A similar confession, coupled with the same disbelief from me, comes from people who don’t read books much or at all. I gifted a book to someone last year and he thanked me for the book, said it had been a long time since he’s read one and he would try to read it.

Reading books helps in multiple ways. It improves your concentration and comprehension. Even the fluffiest Debbie Macomber book helps to sharpen your ability to decipher fact from fiction. Then there is of course the obvious benefit of knowledge between the covers and it’s amazing how those ideas get into your head without you even realizing it. Later something will come out of your mouth and you’ll realize a book birthed that idea baby into being.

The best tip I’ve heard is to try to read 20 pages a day. Setting a goal on GoodReads helps keep you focused. Avoid pitfalls like thinking a book is too short to count or isn’t “real” reading because it’s called “Her Naughty Holiday.” There are some who don’t consider audiobooks reading, but they are incorrect. Reading a book while doing chores makes the work more enjoyable and productive. Plus there are worse things than having Taron Egerton in your ear telling the story of Elton John’s “life less ordinary.” Audiobooks are available through your library, by the way; some folks don’t realize that.

Limit your social media. The worldwide intrawebs have been both a blessing and a curse. We know this so well, it’s become cliché to even mention. Thanks a lot, Al Gore, amirite? Social media then injected steroids into the situation and we have become less thoughtful in our interactions as a result. The first thing I did when I became aware of my weakness to get sucked in was to limit the platforms I use. I find Facebook and Twitter to be more prone to misinformation than Instagram for some reason. Although, to this a day, a singer beloved to my heart has a picture posted of the Amazon rainforest fires, even though more than one fan has pointed out to her that it’s a screenshot from “Stranger Things.”

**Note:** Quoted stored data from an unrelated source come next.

(* ===== verification/SchedulerSpec.v ===== *)
(** * What the scheduler guarantees

    However workers, crashes, outages and time interleave, two runs of a job never both hold its lease; a run that
    settles is recorded and readable, and leaves the lease to the next; start-up makes the schedulers the registry. *)

From Stdlib Require Import ZArith Lia Bool.
From stdpp Require Import gmap strings.
From S2P Require Import Prelude Store JsString JsonText TenantScope Scheduler.

Open Scope string_scope.

Section Scheduler.
Variables (QUEUE_PREFIX SCHEDULER_TIMEZONE : string).
Notation lockKey := (lockKey QUEUE_PREFIX).
Notation stateKey := (stateKey QUEUE_PREFIX).
Notation step := (step QUEUE_PREFIX).
Notation reachable := (reachable QUEUE_PREFIX).
Notation finishRun := (finishRun QUEUE_PREFIX).

Lemma lockKey_inj n m : lockKey n = lockKey m -> n = m.
Proof. unfold Scheduler.lockKey. intros Hq. by do 2 apply append_inj_l in Hq. Qed.
Lemma state_not_lock n m : stateKey n <> lockKey m.
Proof. unfold Scheduler.lockKey, Scheduler.stateKey. intros Hq. apply append_inj_l in Hq. discriminate Hq. Qed.

Lemma job_of_name j j' : In j scheduledJobs -> In j' scheduledJobs -> job_name j = job_name j' -> j = j'.
Proof. intros [<-|[<-|[]]] [<-|[<-|[]]]; done. Qed.

(** ** The commands *)

Definition recordedState (outcome : res Json) (startedAt endedAt : Z) : JobRunState :=
  match outcome with
  | Ok _ => mkJobRunState (toISOString endedAt) (endedAt - startedAt) success None
  | Err e => mkJobRunState (toISOString endedAt) (endedAt - startedAt) failure (Some (take_str 500 (errorMessage e)))
  end.
(* ===== verification/ChatGateway.v ===== *)
(** * The chat gateway

    modules/chat/chat.gateway.ts after the handshake, and modules/chat/chat.events.ts. The state of a node is its
    sockets with the rooms they joined, the database, the counters of the rate limits, and what has been emitted. What
    socket.io does with rooms is spelled out (a socket that was disconnected is in no room, and joins none); the adapter
    that carries emissions to other nodes is outside. Logging and metrics are left out. *)

From Stdlib Require Import ZArith Lia Bool.
From S2P Require Import Prelude Store Database JsString JsonText Platform Request AuditTrail Tenancy Sessions AccessControl ClientIp RateLimit Guards Chat ChatHandshake.

Open Scope string_scope.

(** ** chat.events.ts *)

Module chatEvents.
Definition join : string := "conversation:join".
Definition leave : string := "conversation:leave".
Definition send : string := "message:send".
Definition message : string := "message:new".
Definition markRead : string := "conversation:read".
Definition read : string := "conversation:read:update".
Definition typing : string := "conversation:typing".
Definition draining : string := "server:draining".
End chatEvents.

Definition MAX_MESSAGE_LENGTH : nat := 4000.

(** What [parse] throws: it has no code. *)
Definition ZodError : Error := Failure "Invalid input".

Record SendPayload := mkSendPayload { sp_conversationId : string; sp_input : SendMessageInput }.
Record MarkReadPayload := mkMarkReadPayload { mrp_conversationId : string; mrp_seq : Z }.
Record TypingPayload := mkTypingPayload { tp_conversationId : string; tp_typing : bool }.

Section Schemas.
(** [z.uuid()] and [z.coerce.number().int()] on a field, which may be missing. *)
Variables (isUuid : string -> bool) (coerceInt : option Json -> option Z).

Definition zUuid (value : option Json) : option string :=
  match value with Some (JStr s) => if isUuid s then Some s else None | _ => None end.
(** [z.string().trim().min(lo).max(hi)] *)
Definition zText (lo hi : nat) (value : option Json) : option string :=
  match value with
  | Some (JStr s) => let t := trim s in if (lo <=? String.length t)%nat && (String.length t <=? hi)%nat then Some t else None
  | _ => None
  end.
Definition zOptional {A} (schema : option Json -> option A) (value : option Json) : option (option A) :=
  match value with None => Some None | Some _ => Some <$> schema value end.
Definition zMessageType (value : option Json) : option MessageType :=
  match value with
  | Some (JStr s) => if s === "TEXT" then Some Msg_TEXT else if s === "ATTACHMENT" then Some Msg_ATTACHMENT else None
  | _ => None
  end.
Definition zObject {A} (fields : list (string * Json) -> option A) (raw : Json) : option A :=
  match raw with JObj l => fields l | _ => None end.

Definition joinPayloadSchema : Json -> option string := zObject (fun l => zUuid (assoc "conversationId" l)).

Definition sendMessagePayloadSchema : Json -> option SendPayload := zObject (fun l =>
  conversationId ← zUuid (assoc "conversationId" l);
  clientMessageId ← zText 8 100 (assoc "clientMessageId" l);
  body ← zOptional (zText 1 MAX_MESSAGE_LENGTH) (assoc "body" l);
  uploadId ← zOptional zUuid (assoc "uploadId" l);
  type ← zOptional zMessageType (assoc "type" l);
  if truthy (match body with Some _ => body | None => uploadId end)
  then Some (mkSendPayload conversationId (mkSendMessage clientMessageId body uploadId type)) else None).

Definition markReadPayloadSchema : Json -> option MarkReadPayload := zObject (fun l =>
  conversationId ← zUuid (assoc "conversationId" l);
  seq ← coerceInt (assoc "seq" l);
  if (0 <=? seq)%Z && (seq <=? MAX_SAFE_INTEGER)%Z then Some (mkMarkReadPayload conversationId seq) else None).

Definition typingPayloadSchema : Json -> option TypingPayload := zObject (fun l =>
  conversationId ← zUuid (assoc "conversationId" l);
  match assoc "typing" l with Some (JBool b) => Some (mkTypingPayload conversationId b) | _ => None end).
End Schemas.

(** ** Rooms *)

(** [text.includes(part)] *)
Fixpoint includes (part text : string) : bool :=
  startsWith text part || match text with EmptyString => false | String _ rest => includes part rest end.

There are apps to help you become aware of your usage. Use them. Facebook even has a timer. Fifteen minutes on Facebook is plenty. Take advantage of features that limit your privacy so people can’t post things. See something objectionable? Hide it quickly. Unfollowing tends to be a bit more diplomatic than unfriending.

Lastly, question everything. Don’t be quick to tear down heroes and mentors because of a clickbait headline. Pause even before sharing things you think you agree with. Things are not as black and white as they seem, the color of truth is gray.